■ Your goal: Each line below that holds the word "chanID" counts once; state the total number of such lines and nothing else.

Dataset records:
(** ** Editor state of [App] *)

(** [interface OptimizationResult] *)
Record opt_result := mk_result
  { optimizedContent : str; keyChanges : list str;
    suggestedSkills : list str; atsScore : Z }.

Inductive seniority := ENTRY | JUNIOR | MID | SENIOR | LEAD | EXECUTIVE.

(** [interface ResumeData]; the optional fields are [option]s. *)
Record resume_data := mk_data
  { d_content : str; d_targetTitle : str; d_seniority : seniority;
    d_jobDescription : option str; d_additionalContext : option str }.

(** A settled promise. *)
Inductive outcome (A : Type) := Resolved (a : A) | Rejected (message : str).
Arguments Resolved {A} a.
Arguments Rejected {A} message.

(** The [useState] cells of [App] (both versions of the component). *)
Record ui := mk_ui
  { step : Z; loading : bool; fileParsing : bool; error : option str;
    inputContent : str; targetTitle : str; jobDescription : str;
    seniorityLevel : seniority; context : str; result : option opt_result }.

Definition setStep (v : Z) (s : ui) : ui :=
  mk_ui v (loading s) (fileParsing s) (error s) (inputContent s) (targetTitle s)
        (jobDescription s) (seniorityLevel s) (context s) (result s).
Definition setLoading (v : bool) (s : ui) : ui :=
  mk_ui (step s) v (fileParsing s) (error s) (inputContent s) (targetTitle s)
        (jobDescription s) (seniorityLevel s) (context s) (result s).
Definition setFileParsing (v : bool) (s : ui) : ui :=
  mk_ui (step s) (loading s) v (error s) (inputContent s) (targetTitle s)
        (jobDescription s) (seniorityLevel s) (context s) (result s).
Definition setError (v : option str) (s : ui) : ui :=
  mk_ui (step s) (loading s) (fileParsing s) v (inputContent s) (targetTitle s)
        (jobDescription s) (seniorityLevel s) (context s) (result s).
Definition setInputContent (v : str) (s : ui) : ui :=
  mk_ui (step s) (loading s) (fileParsing s) (error s) v (targetTitle s)
        (jobDescription s) (seniorityLevel s) (context s) (result s).
Definition setResult (v : option opt_result) (s : ui) : ui :=
  mk_ui (step s) (loading s) (fileParsing s) (error s) (inputContent s) (targetTitle s)
        (jobDescription s) (seniorityLevel s) (context s) v.

Definition is_empty (s : str) : bool := match s with [] => true | _ => false end.

(** [a || b] on strings. *)
Definition or_default (a b : str) : str := if is_empty a then b else a.

(** ** [handleOptimize] *)

Section Optimize.

(** [geminiService.optimizeResume] as the handler sees it: a rejection, or
    the parsed JSON value it resolves with, which is [null] ([None]) or an
    [OptimizationResult] object ([Some r]). An object lacking
    [optimizedContent] would put [undefined] into the editor, which this
    state does not represent. *)
Variable optimizeResume : resume_data -> outcome (option opt_result).

(** The [TypeError] message of reading [optimizedContent] off [null]. *)
Definition null_read_error : str :=
  s_ "Cannot read properties of null (reading 'optimizedContent')".

(** [src/App.tsx]: [setResult(optimized)] runs before
    [optimized.optimizedContent] is read, so a [null] answer is stored and
    then the read throws into the [catch]. *)
Definition handleOptimize (s : ui) : ui :=
  if is_empty (trim (inputContent s)) || is_empty (trim (targetTitle s)) then
    setError (Some (s_ "Resume text and target job title are required.")) s
  else
    let s1 := setError None (setLoading true s) in
    let s2 :=
      match optimizeResume (mk_data (inputContent s) (targetTitle s) (seniorityLevel s)
                                    (Some (jobDescription s)) (Some (context s))) with
      | Resolved (Some optimized) =>
          setStep 2 (setInputContent (optimizedContent optimized)
                                     (setResult (Some optimized) s1))
      | Resolved None =>
          (* [err.message] is non-empty here, so the fallback is not used *)
          setError (Some null_read_error) (setResult None s1)
      | Rejected m =>
          setError (Some (or_default m (s_ "Optimization failed. Please try again."))) s1
      end in
    setLoading false s2.

(** The other version of the component ([src/unnamed/part_001]). *)
Definition handleOptimize_v0 (s : ui) : ui :=
  if is_empty (trim (inputContent s)) then
    setError (Some (s_ "Please provide your current resume content.")) s
  else if is_empty (trim (targetTitle s)) then
    setError (Some (s_ "Please specify a target job title.")) s
  else
    let s1 := setError None (setLoading true s) in
    let s2 :=
      match optimizeResume (mk_data (inputContent s) (targetTitle s) (seniorityLevel s)
                                    None (Some (context s))) with
      | Resolved optimized => setStep 2 (setResult optimized s1)
      | Rejected m =>
          setError (Some (or_default m (s_ "An unexpected error occurred."))) s1
      end in
    setLoading false s2.

End Optimize.

(** ** [handleFileUpload] *)

(** An uploaded file: its name and what the decoders make of its bytes
    (pdf.js page texts joined, mammoth's raw text, [TextDecoder().decode]). *)
Record upload := mk_upload
  { fname : str; pdf_text : outcome str; docx_text : outcome str; decoded_text : str }.

(** [src/App.tsx] *)
Definition handleFileUpload (file : option upload) (s : ui) : ui :=
  match file with
  | None => s
  | Some f =>
      let s1 := setError None s in
      let fileName := to_lower (fname f) in
      let extracted :=
        if ends_with (s_ ".pdf") fileName then pdf_text f
        else if ends_with (s_ ".docx") fileName then docx_text f
        else Resolved (decoded_text f) in
      match extracted with
      | Resolved extractedText => setInputContent extractedText s1
      | Rejected _ =>
          setError (Some (s_ "Failed to process file. Ensure it is a valid PDF, DOCX, or text file.")) s1
      end
  end.
Definition with_keyCache (kc : gmap string string) (s : store) : store :=
  {| sessions := sessions s; repo := repo s;
     keyCache := kc; membership := membership s |}.

Definition with_membership (mc : gmap string (gset string)) (s : store) : store :=
  {| sessions := sessions s; repo := repo s;
     keyCache := keyCache s; membership := mc |}.

Definition with_devices (ds : list Device) (r : Repository) : Repository :=
  {| reachable := reachable r; devices := ds; chans := chans r |}.

Definition with_chans (cs : gmap string Channel) (r : Repository) : Repository :=
  {| reachable := reachable r; devices := devices r; chans := cs |}.

(** The error of a repository that cannot be reached. *)
Definition ErrUnavailable : error := ErrOther "repository unavailable".

(** *** Key Cache *)

(** Modelled from the spec: the Key Cache of section 4.1 (the Go
    [ThingCache] implementation is not among the sources).
    [Resolve(key)]: pure lookup, not-found when absent. *)
Definition keyCache_ID (key : string) (s : store) : result * store :=
  match keyCache s !! key with
  | Some id => ((id, None), s)
  | None => (("", Some ErrNotFound), s)
  end.

(** Modelled from the spec: section 4.1 [Put(key, deviceID)], an
    idempotent upsert that overwrites any prior mapping for the key. *)
Definition keyCache_Save (key id : string) (s : store) : option error * store :=
  (None, with_keyCache (<[key := id]> (keyCache s)) s).

(** Modelled from the spec: section 4.1 [Invalidate(deviceID)], which
    removes any entry whose value equals [deviceID]. *)
Definition keyCache_Remove (id : string) (s : store) : option error * store :=
  (None, with_keyCache (filter (fun kv => kv.2 <> id) (keyCache s)) s).

(** *** Membership Cache *)

Definition members (chanID : string) (mc : gmap string (gset string)) : gset string :=
  default ∅ (mc !! chanID).

(** Modelled from the spec: the Membership Cache of section 4.2 (the Go
    [ChannelCache] implementation is not among the sources).
    [IsConnected(channelID, deviceID)]: pure lookup, false both when
    disconnected and when unknown. *)
Definition membership_HasThing (chanID thingID : string) (s : store) : bool * store :=
  (bool_decide (thingID ∈ members chanID (membership s)), s).
(** * NewsGenie: the query-routing workflow, embedded and verified

    A shallow embedding of the Python sources

      - src/config.py              (Settings.news_categories)
      - src/agents/chatbot.py      (NewsGenieAgent)
      - src/tools/news_fetcher.py  (NewsFetcher)
      - src/tools/web_search.py    (WebSearchTool)
      - src/workflows/state.py     (GraphState)
      - src/workflows/nodes.py     (the five nodes)
      - src/workflows/graph.py     (the two routers, the graph, run_workflow)

    Conventions.
      - A Python [str] is a [string]; a character is a code point below 256.
      - A raised exception is a value [Raise e]; [try ... except Exception]
        is [try_except].
      - Code that mutates the state dict or the module-level singletons runs
        in the monad [M], whose store holds the dict, the singletons and the
        log of the calls made to the outside world.
      - The outside world (language model, NewsAPI, DuckDuckGo, the clock,
        the JSON parser) is a record [World] of oracles.  Each oracle also
        receives the log of the calls made so far, so an answer may depend
        on everything that happened before.
      - Console output.  The definitions in [NewsGenieAgent], [Nodes] and
        [Graph] leave the print statements out.  [Console] has the functions
        that print with their print statements, over a console [Stdout]
        whose write may raise; the printed lines are literals of the source
        (an emoji is its UTF-8 bytes).  The two agree when the console
        takes every line. *)

From Stdlib Require Import String Ascii List ZArith Bool Arith Lia.
From Stdlib Require Import DecimalString.
From Stdlib Require Import PrimFloat.
Import ListNotations.
Local Open Scope list_scope.
Local Open Scope string_scope.
Lemma dict_get_absent (kv : list (string * value)) (k : string) :
  (forall x, ~ In (k, x) kv) -> dict_get kv k = PNone.
Proof.
  induction kv as [|[k0 v0] kv IH]; intros H; cbn [dict_get]; [reflexivity|].
  destruct (String.eqb_spec k k0) as [-> | Hne].
  - exfalso. apply (H v0). now left.
  - apply IH. intros x Hx. apply (H x). now right.
Qed.

Section Resolution.

Variable St : Type.
Variable serve : St -> string -> rest_response * St.
Variable json_loads : string -> option value.
Variable self : GerritApi.

Lemma bind_lift_ok {A B : Type} (a : A) (k : A -> M St B) (w : world St) :
  bind (lift (Ok a)) k w = k a w.
Proof. reflexivity. Qed.

Lemma bind_lift_raise {A B : Type} (e : exn) (k : A -> M St B) (w : world St) :
  bind (lift (Raise e)) k w = (Raise e, w).
Proof. reflexivity. Qed.

Lemma for_each_app {A B : Type} (body : A -> M St B) (pre rest : list A)
      (done : list B) (w w1 : world St) :
  for_each body pre w = (Ok done, w1) ->
  for_each body (pre ++ rest) w
  = match for_each body rest w1 with
    | (Ok rs, w2) => (Ok (done ++ rs)%list, w2)
    | (Raise e, w2) => (Raise e, w2)
    | (OutOfFuel, w2) => (OutOfFuel, w2)
    end.
Proof.
  revert done w. induction pre as [|a pre IH]; intros done w H.
  - cbn in H. injection H as <- <-. cbn [app].
    destruct (for_each body rest w) as [[rs | e |] w2]; reflexivity.
  - cbn [app for_each] in *. unfold bind at 1 in H. unfold bind at 1.
    destruct (body a w) as [[b | e |] w'] eqn:Eb; try discriminate H.
    unfold bind at 1 in H. unfold bind at 1.
    destruct (for_each body pre w') as [[bs | e |] w''] eqn:Ef; try discriminate H.
    cbn in H. injection H as <- <-.
    rewrite (IH bs w' Ef).
    destruct (for_each body rest w'') as [[rs | e |] w2]; reflexivity.
Qed.
(** The default encoder keeps printable ASCII and escapes the rest
    ([ensure_ascii] is on). *)
Definition escape_char (c : ascii) : string :=
  if Ascii.eqb c PyStr.DQUOTE then String PyStr.BACKSLASH (String c EmptyString)
  else if Ascii.eqb c PyStr.BACKSLASH then "\\"
  else if Ascii.eqb c PyStr.LF then "\n"
  else if Ascii.eqb c PyStr.CR then "\r"
  else if Ascii.eqb c PyStr.TAB then "\t"
  else if (PyStr.code c =? 8)%nat then "\b"
  else if (PyStr.code c =? 12)%nat then "\f"
  else if PyStr.in_range 32 126 c then String c EmptyString
  else "\u00" ++ hex2 c.

Fixpoint escape (s : string) : string :=
  match s with
  | EmptyString => EmptyString
  | String c r => escape_char c ++ escape r
  end.

Definition encode_string (s : string) : string :=
  String PyStr.DQUOTE (escape s ++ String PyStr.DQUOTE EmptyString).

Fixpoint spaces (n : nat) : string :=
  match n with
  | O => EmptyString
  | S k => String PyStr.SPACE (spaces k)
  end.

Definition newline_indent (indent level : nat) : string :=
  String PyStr.LF (spaces (indent * level)).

■ Output: 4